In the summer of 1916, the Missionary Sisters Servants of the Holy Spirit bought a large house on 60 acres of woodland in what was then rural Hyattsville—not a single building stood between Hyattsville and Washington, DC—to provide a home for religious sisters who were studying at Washington's Catholic University. They also wanted to enjoy communal living in caring and spiritually nurturing surroundings.
To pay for the costs of maintaining the home and caring for themselves, they invited ladies who wished to live their remaining years in a religious environment to join them.
In the 1960's, after expanding and renovating the home several times, the Sisters decided they wanted to extend their caring hearts to the sick and the infirm, and Sacred Heart home became a Medicaid-licensed nursing home.
In 1998 the Missionary Sisters Servants of the Holy Spirit transferred sponsorship and ownership of the home to the Sisters Servants of Mary Immaculate, whose mission includes caring for those who can no longer care for themselves.
Today, Sacred Heart Home provides a nurturing community, in a brand new facility, opened in November 2023, which is expressed in our Caring Hearts philosophy, to some 44 residents, all of whom celebrate life and spirituality every day.
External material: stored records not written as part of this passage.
(** * Space-time volume viewer: volume construction, slicing, rate input, export

    A shallow embedding of [video_to_spacetime.py] (class [SpaceTimeVisualizer])
    and the properties of its volume builder, its three slicing views, its
    playback-rate text box and its GIF export.

    Modelling conventions.
    - A decoded frame is a numpy array of shape (H, W, C) holding unsigned 8-bit
      integers; it is a nested list of [Z].  numpy arrays are rectangular, a
      nested list need not be: [is_image] singles out the lists that are arrays.
    - Python floats are modelled by exact rationals ([Q]) extended with the two
      infinities and NaN ([pyfloat]).  Arithmetic is exact: rounding to
      binary64 is modelled only where [float(text)] overflows to an infinity
      or underflows to zero.  A quotient is exact as well; where its value
      matters, the property assumes that it stays in the range of binary64
      ([fits_double]).
    - The animation timer, the decoders and the GIF writer are outside the
      model: decoded frames and the detected rate are inputs, the parameters
      of the animation are state, and the exported file is the list of images
      handed to the writer.  Of the widgets the FPS box is modelled: its text
      is state, and its [set_val] runs the submit callback again when it
      changes the text.
    - Python exceptions are values of [exn]; a computation that may raise
      returns a [result]. *)

From Stdlib Require Import ZArith QArith Qminmax Qround Qabs Lia Ascii String.
From stdpp Require Import base tactics option list strings pretty.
We also provide care to each other, including friends, volunteers and staff, because that is our commitment to each other.
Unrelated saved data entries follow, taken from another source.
(** * Sequential reporting controller (europeana_api/sequential_reporting.py)

    A shallow embedding of [SequentialReportingServer]: the citation
    verifier, the report planner, the provider-diversity analysis, the
    multi-strategy source discovery and the [process_section] entry point,
    with the citation pattern analysis, the analysis of a PDF and the
    citation of a record, followed by the properties of the specification
    that concern them and by further properties of the code.

    Conventions of the model.
    - Python [str] is [string]; the model covers ASCII text, so [len] is
      [String.length] and the character classes are the ASCII parts of the
      Unicode ones Python uses.
    - Python [int] is [Z]; [bool] is an [int] subclass, as in Python.
    - The loosely typed records (the input of [process_section], the
      records returned by the search client) are [value]s: the JSON
      universe without floating-point numbers.
    - Code that can raise returns a [result]; [try]/[except] is a [match].
    - The search client is an oracle: the n-th call made to it receives
      the request and either raises or returns a value.
    - Logging, [time.sleep] and the box printed on stderr are not part of
      the state and are left out; writing to stderr succeeds.
    - Integers are unbounded.  [int] of a count ([py_int]) refuses more
      than 4300 digits, CPython's default limit; the digit strings of
      citation tokens and of section numbers are converted whatever their
      length.
    - A Python [set] is a [gset].  Where the code iterates a set of ids
      (the invalid citations of [verify_citations] and the text made of
      them) the model lists the ids in the order of [elements], which is
      not the order of Python's hash table: only the members of such a
      list are meant. *)

From Stdlib Require Import ZArith String Ascii Permutation.
From stdpp Require Import gmap strings list sorting pretty.

Local Open Scope Z_scope.

(** ** Python values *)

#[warnings="-register-all"]
Inductive value : Type :=
  | VNone
  | VBool (b : bool)
  | VInt (n : Z)
  | VStr (s : string)
  | VList (l : list value)
  | VDict (d : list (string * value)).

(** Exceptions.  [ValueError] carries the message the source gives it;
    the other classes are raised by the interpreter or by the client. *)
Inductive exn : Type :=
  | ValueError (msg : string)
  | TypeError
  | AttributeError
  | IndexError
  | ZeroDivisionError
  | ClientError (msg : string).

Inductive result (A : Type) : Type :=
  | Ok (a : A)
  | Raise (e : exn).
Arguments Ok {A} a.
Arguments Raise {A} e.

#[global] Instance result_ret : MRet result := fun A a => Ok a.
#[global] Instance result_bind : MBind result := fun A B k r =>
  match r with
  | Ok a => k a
  | Raise e => Raise e
  end.

(** Hashable values and the key under which a [set] or [dict] files them:
    [True == 1] and [hash(True) == hash(1)], lists and dicts are
    unhashable. *)
Inductive hkey : Type :=
  | KNone
  | KNum (n : Z)
  | KStr (s : string).

#[global] Instance hkey_eq_dec : EqDecision hkey.
Proof. solve_decision. Defined.

#[global] Instance hkey_countable : Countable hkey.
Proof.
  refine (inj_countable'
    (fun k => match k with
              | KNone => inl ()
              | KNum n => inr (inl n)
              | KStr s => inr (inr s)
              end)
    (fun x => match x with
              | inl _ => KNone
              | inr (inl n) => KNum n
              | inr (inr s) => KStr s
              end) _).
  by intros [].
Defined.

Definition hash_key (v : value) : option hkey :=
  match v with
  | VNone => Some KNone
  | VBool b => Some (KNum (Z.b2z b))
  | VInt n => Some (KNum n)
  | VStr s => Some (KStr s)
  | VList _ | VDict _ => None
  end.

(** [bool(v)] *)
Definition truthy (v : value) : bool :=
  match v with
  | VNone => false
  | VBool b => b
  | VInt n => negb (n =? 0)
  | VStr s => negb (String.eqb s EmptyString)
  | VList l => match l with [] => false | _ => true end
  | VDict d => match d with [] => false | _ => true end
  end.

(** [c == v] for an int [c], and [c in l] for a list [l]. *)
Definition eq_int (c : Z) (v : value) : bool :=
  match v with
  | VInt n => n =? c
  | VBool b => Z.b2z b =? c
  | _ => false
  end.

Definition int_in (c : Z) (l : list value) : bool := existsb (eq_int c) l.

Definition eq_str (s : string) (v : value) : bool :=
  match v with
  | VStr t => String.eqb s t
  | _ => false
  end.

(** [d.get(k)], [k in d], [d.get(k, default)] on a dict with string keys. *)
Fixpoint dict_get (k : string) (d : list (string * value)) : option value :=
  match d with
  | [] => None
  | (k', v) :: d' => if String.eqb k k' then Some v else dict_get k d'
  end.

Definition has_key (k : string) (d : list (string * value)) : bool :=
  match dict_get k d with Some _ => true | None => false end.

Definition get_default (k : string) (dflt : value) (d : list (string * value)) : value :=
  match dict_get k d with Some v => v | None => dflt end.

(** ** Text *)

Definition code (c : ascii) : N := N_of_ascii c.

(** [str.isspace] on ASCII: TAB..CR, FS..US and the space. *)
Definition isspace (c : ascii) : bool :=
  ((9 <=? code c) && (code c <=? 13) || (28 <=? code c) && (code c <=? 32))%N.

Definition isdigit (c : ascii) : bool := ((48 <=? code c) && (code c <=? 57))%N.

Definition digit_val (c : ascii) : Z := Z.of_N (code c) - 48.

Definition lower_char (c : ascii) : ascii :=
  if ((65 <=? code c) && (code c <=? 90))%N then ascii_of_N (code c + 32) else c.

Fixpoint lower (s : string) : string :=
  match s with
  | EmptyString => EmptyString
  | String c s' => String (lower_char c) (lower s')
  end.

Definition is_empty (s : string) : bool :=
  match s with EmptyString => true | _ => false end.

Definition len (s : string) : Z := Z.of_nat (String.length s).

Fixpoint lstrip (s : string) : string :=
  match s with
  | EmptyString => EmptyString
  | String c s' => if isspace c then lstrip s' else s
  end.

Fixpoint rstrip (s : string) : string :=
  match s with
  | EmptyString => EmptyString
  | String c s' =>
      let r := rstrip s' in
      if isspace c && is_empty r then EmptyString else String c r
  end.

Definition strip (s : string) : string := rstrip (lstrip s).

(** [sub in s] *)
Fixpoint contains (sub s : string) : bool :=
  String.prefix sub s ||
  match s with
  | EmptyString => false
  | String _ s' => contains sub s'
  end.

Fixpoint endswith (suf s : string) : bool :=
  String.eqb s suf ||
  match s with
  | EmptyString => false
  | String _ s' => endswith suf s'
  end.

Definition newline : ascii := "010"%char.
Definition dquote : ascii := "034"%char.
Definition quoted (s : string) : string :=
  String dquote s +:+ String dquote EmptyString.

(** [s.split('\n\n')]: never empty, cuts at each blank line from the left. *)
Fixpoint split_blank (s : string) : list string :=
  match s with
  | EmptyString => [EmptyString]
  | String c s' =>
      match s' with
      | String c' s'' =>
          if Ascii.eqb c newline && Ascii.eqb c' newline
          then EmptyString :: split_blank s''
          else match split_blank s' with
               | p :: ps => String c p :: ps
               | [] => [String c EmptyString]
               end
      | EmptyString => [String c EmptyString]
      end
  end.

(** [s.split()]: the maximal runs of non-space characters. *)
Fixpoint split_ws_aux (s : string) : string * list string :=
  match s with
  | EmptyString => (EmptyString, [])
  | String c s' =>
      let '(w, ws) := split_ws_aux s' in
      if isspace c
      then (EmptyString, if is_empty w then ws else w :: ws)
      else (String c w, ws)
  end.

Definition split_ws (s : string) : list string :=
  let '(w, ws) := split_ws_aux s in
  if is_empty w then ws else w :: ws.

(** [s.replace(old, new)] for a non-empty [old]; [skip] counts the
    characters of a replaced occurrence still to be passed over. *)
Fixpoint replace_from (old new : string) (skip : nat) (s : string) : string :=
  match s with
  | EmptyString => EmptyString
  | String c s' =>
      match skip with
      | S k => replace_from old new k s'
      | O =>
          if String.prefix old s
          then new +:+ replace_from old new (String.length old - 1) s'
          else String c (replace_from old new 0 s')
      end
  end.

Definition replace (old new s : string) : string := replace_from old new 0 s.

(** Leading run of characters satisfying [f], and what follows it. *)
Fixpoint span (f : ascii -> bool) (s : string) : string * string :=
  match s with
  | EmptyString => (EmptyString, EmptyString)
  | String c s' =>
      if f c then let '(a, b) := span f s' in (String c a, b)
      else (EmptyString, s)
  end.

Fixpoint digits_value (acc : Z) (s : string) : Z :=
  match s with
  | EmptyString => acc
  | String c s' => digits_value (acc * 10 + digit_val c) s'
  end.

(** [int(s)] for a string of decimal digits. *)
Definition int_of_digits (s : string) : Z := digits_value 0 s.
We will continue to provide an innovative, caring environment for everyone associated with Sacred Heart Home, including our partners and our community. We will continue to grow and change to meet the needs of our residents as well as our staff, volunteers and friends. Most importantly, we will continue to build a home for Caring Hearts.
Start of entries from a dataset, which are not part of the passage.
Lemma PipelineBuildAction_new_run id props t :
  PipelineBuildAction.new id props t
  = (t ++ buildBaseEvents id props ++ grantEvents props true ++ additionalEvents id props,
     Ok (bindAdditional props (buildBase id props))).
Proof.
  unfold PipelineBuildAction.new, instantiate.
  by rewrite PipelineBuildAction_body_run.
Qed.

Lemma PipelineTestAction_new_run id props t :
  PipelineTestAction.new id props t
  = (t ++ testBaseEvents id props
       ++ grantEvents props (truthy (outputArtifactName props))
       ++ additionalEvents id props,
     Ok (bindAdditional props (testBase id props))).
Proof.
  unfold PipelineTestAction.new, instantiate.
  by rewrite PipelineTestAction_body_run.
Qed.

Lemma PipelineBuildAction_construct_run id props t :
  PipelineBuildAction.construct id props t
  = (t ++ buildBaseEvents id props ++ grantEvents props true ++ additionalEvents id props,
     if withinBounds (bindAdditional props (buildBase id props))
     then Ok (bindAdditional props (buildBase id props))
     else Throw BoundsViolation).
Proof.
  unfold PipelineBuildAction.construct, instantiate.
  erewrite bind_Ok by apply PipelineBuildAction_body_run.
  unfold validateArtifactBounds. erewrite bind_Ok by reflexivity.
  cbn [this]. by destruct (withinBounds _).
Qed.

Lemma PipelineTestAction_construct_run id props t :
  PipelineTestAction.construct id props t
  = (t ++ testBaseEvents id props
       ++ grantEvents props (truthy (outputArtifactName props))
       ++ additionalEvents id props,
     if withinBounds (bindAdditional props (testBase id props))
     then Ok (bindAdditional props (testBase id props))
     else Throw BoundsViolation).
Proof.
  unfold PipelineTestAction.construct, instantiate.
  erewrite bind_Ok by apply PipelineTestAction_body_run.
  unfold validateArtifactBounds. erewrite bind_Ok by reflexivity.
  cbn [this]. by destruct (withinBounds _).
Qed.

Lemma newAction_run c id props t :
  newAction c id props t
  = (t ++ baseEvents c id props ++ grantEvents props (needsWrite c props)
       ++ additionalEvents id props,
     Ok (bindAdditional props (baseAction c id props))).
Proof.
  destruct c; [apply PipelineBuildAction_new_run | apply PipelineTestAction_new_run].
Qed.

Lemma constructAction_run c id props t :
  constructAction c id props t
  = (t ++ baseEvents c id props ++ grantEvents props (needsWrite c props)
       ++ additionalEvents id props,
     if withinBounds (bindAdditional props (baseAction c id props))
     then Ok (bindAdditional props (baseAction c id props))
     else Throw BoundsViolation).
Proof.
  destruct c;
    [apply PipelineBuildAction_construct_run | apply PipelineTestAction_construct_run].
Qed.

(** The lists of a constructed action. *)
Lemma baseAction_inputs c id props :
  _inputArtifacts (baseAction c id props) = [primaryInput props].
Proof. destruct c; [reflexivity | apply testBase_inputs]. Qed.

Lemma baseAction_actionName c id props : actionName (baseAction c id props) = id.
Proof. destruct c; [reflexivity | apply testBase_actionName]. Qed.

Lemma baseAction_configuration c id props :
  configuration (baseAction c id props)
  = {[ "ProjectName" := projectName (project props) ]}.
Proof.
  destruct c; [reflexivity|]. cbn [baseAction]. unfold testBase.
  by destruct (outputArtifactName props).
Qed.

Lemma bindAdditional_inputs props a :
  _inputArtifacts (bindAdditional props a) = _inputArtifacts a ++ additionalInputs props.
Proof. reflexivity. Qed.

Lemma bindAdditional_outputs props a :
  _outputArtifacts (bindAdditional props a)
  = _outputArtifacts a ++ additionalOutputs (actionName a) props.
Proof. reflexivity. Qed.

Lemma bindAdditional_outputArtifact props a :
  outputArtifact (bindAdditional props a) = outputArtifact a.
Proof.
  unfold bindAdditional.
  destruct (additionalInputs props), (_inputArtifacts a); reflexivity.
Qed.

Lemma bindAdditional_actionName props a :
  actionName (bindAdditional props a) = actionName a.
Proof.
  unfold bindAdditional.
  destruct (additionalInputs props), (_inputArtifacts a); reflexivity.
Qed.

Lemma bindAdditional_configuration props a :
  configuration (bindAdditional props a)
  = match additionalInputs props, _inputArtifacts a with
    | _ :: _, first :: _ => <[ "PrimarySource" := name first ]> (configuration a)
    | _, _ => configuration a
    end.
Proof.
  unfold bindAdditional.
  destruct (additionalInputs props), (_inputArtifacts a); reflexivity.
Qed.

(** ** Artifact binding *)

(** C3: for every action construction (build or test), the resolved input
    list is the primary input followed by the additional inputs in
    declaration order; when there are additional inputs the configuration
    holds [PrimarySource], equal to the name of the first artifact of the
    resolved input list, and when there are none it holds no [PrimarySource]. *)
Theorem C3_primary_source c id props t :
  ∃ a t', newAction c id props t = (t', Ok a)
    ∧ _inputArtifacts a = primaryInput props :: additionalInputs props
    ∧ configuration a !! "PrimarySource"
      = match additionalInputs props with
        | [] => None
        | _ :: _ => name <$> (_inputArtifacts a !! 0)
        end.
Proof.
  rewrite newAction_run. eexists _, _. split; [reflexivity|].
  rewrite bindAdditional_inputs, bindAdditional_configuration, baseAction_inputs,
    baseAction_configuration.
  split; [reflexivity|].
  destruct (additionalInputs props) as [|x l].
  - by rewrite lookup_singleton_ne.
  - by rewrite lookup_insert_eq.
Qed.

(** C8: for every action construction, the finalized output list is the
    primary output, when there is one, at index 0, followed by the artifacts
    of the additional output names in declaration order.  A build action
    always has a primary output; a test action has one exactly when a name
    for it is supplied. *)
Theorem C8_output_order c id props t :
  ∃ a t', newAction c id props t = (t', Ok a)
    ∧ _outputArtifacts a = option_list (outputArtifact a) ++ additionalOutputs id props
    ∧ name <$> additionalOutputs id props = default [] (additionalOutputArtifactNames props)
    ∧ outputArtifact a
      = match c with
        | Build => Some (buildOutput id props)
        | Test => (λ n, {| name := n; producer := id |}) <$> outputArtifactName props
        end.
Proof.
  rewrite newAction_run. eexists _, _. split; [reflexivity|].
  rewrite bindAdditional_outputs, bindAdditional_outputArtifact, baseAction_actionName.
  split; [|split].
  - destruct c; [reflexivity|]. cbn [baseAction]. unfold testBase.
    by destruct (outputArtifactName props).
  - unfold additionalOutputs, declared. rewrite <- list_fmap_compose.
    apply list_fmap_id.
  - destruct c; [reflexivity|]. cbn [baseAction]. unfold testBase.
    by destruct (outputArtifactName props).
Qed.

(** ** Lookup of additional outputs *)

(** C6: the additional outputs of a build action are all outputs except
    index 0, and a constructed build action has its primary output there; the
    additional outputs of a test action are all outputs when no primary
    output was declared at construction and all but the first otherwise.  In
    both cases they are the artifacts of the additional output names. *)
Theorem C6_additional_outputs id props t :
  (∀ a, PipelineBuildAction.additionalOutputArtifacts a = drop 1 (_outputArtifacts a))
  ∧ (∀ a, PipelineTestAction.additionalOutputArtifacts a
          = match outputArtifact a with
            | None => _outputArtifacts a
            | Some _ => drop 1 (_outputArtifacts a)
            end)
  ∧ (∃ a t', PipelineBuildAction.new id props t = (t', Ok a)
       ∧ _outputArtifacts a !! 0 = Some (buildOutput id props)
       ∧ PipelineBuildAction.additionalOutputArtifacts a = additionalOutputs id props)
  ∧ (∃ a t', PipelineTestAction.new id props t = (t', Ok a)
       ∧ match outputArtifactName props with
         | None =>
             outputArtifact a = None
             ∧ PipelineTestAction.additionalOutputArtifacts a = _outputArtifacts a
         | Some n =>
             outputArtifact a = Some {| name := n; producer := id |}
             ∧ _outputArtifacts a !! 0 = Some {| name := n; producer := id |}
             ∧ PipelineTestAction.additionalOutputArtifacts a = drop 1 (_outputArtifacts a)
         end
       ∧ PipelineTestAction.additionalOutputArtifacts a = additionalOutputs id props).
Proof.
  split; [reflexivity|]. split; [reflexivity|]. split.
  - rewrite PipelineBuildAction_new_run. eexists _, _. split; [reflexivity|].
    unfold PipelineBuildAction.additionalOutputArtifacts.
    rewrite bindAdditional_outputs. split; reflexivity.
  - rewrite PipelineTestAction_new_run. eexists _, _. split; [reflexivity|].
    unfold PipelineTestAction.additionalOutputArtifacts.
    rewrite bindAdditional_outputs, bindAdditional_outputArtifact, testBase_actionName.
    unfold testBase. destruct (outputArtifactName props) as [n|]; cbn; done.
Qed.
The Sisters Servants find meaning and spiritual nurturing in the work they do at Sacred Heart Home and in their various facilities and programs throughout the world.
The Congregation of the Sisters Servants of Mary Immaculate was founded in 1878, when the Immaculate Virgin Mary appeared to three young country girls in Gietrzwald, Poland. The order came to America in 1934. In America, we have served both the old and the young, with both a pre-kindergarten program and nursing home in Baltimore and Sacred Heart Home, a nursing home community, in Hyattsville, Maryland. We also work with Catholic Charities doing outreach to the homebound elderly in Cleveland, Ohio, and we serve as sacristans at the National Shrine in Washington, DC.
Our goals are as simple as they are spiritual:
Besides the Motherhouse in Poland and our ministries in the United States, we also serve communities in Italy, Lithuania, Africa and Latvia.
Because visible religious communities were subject to suppression and dispersal at the time of the congregation's founding, the Sisters Servants did not initially wear a traditional, distinctive habit, and still do not today.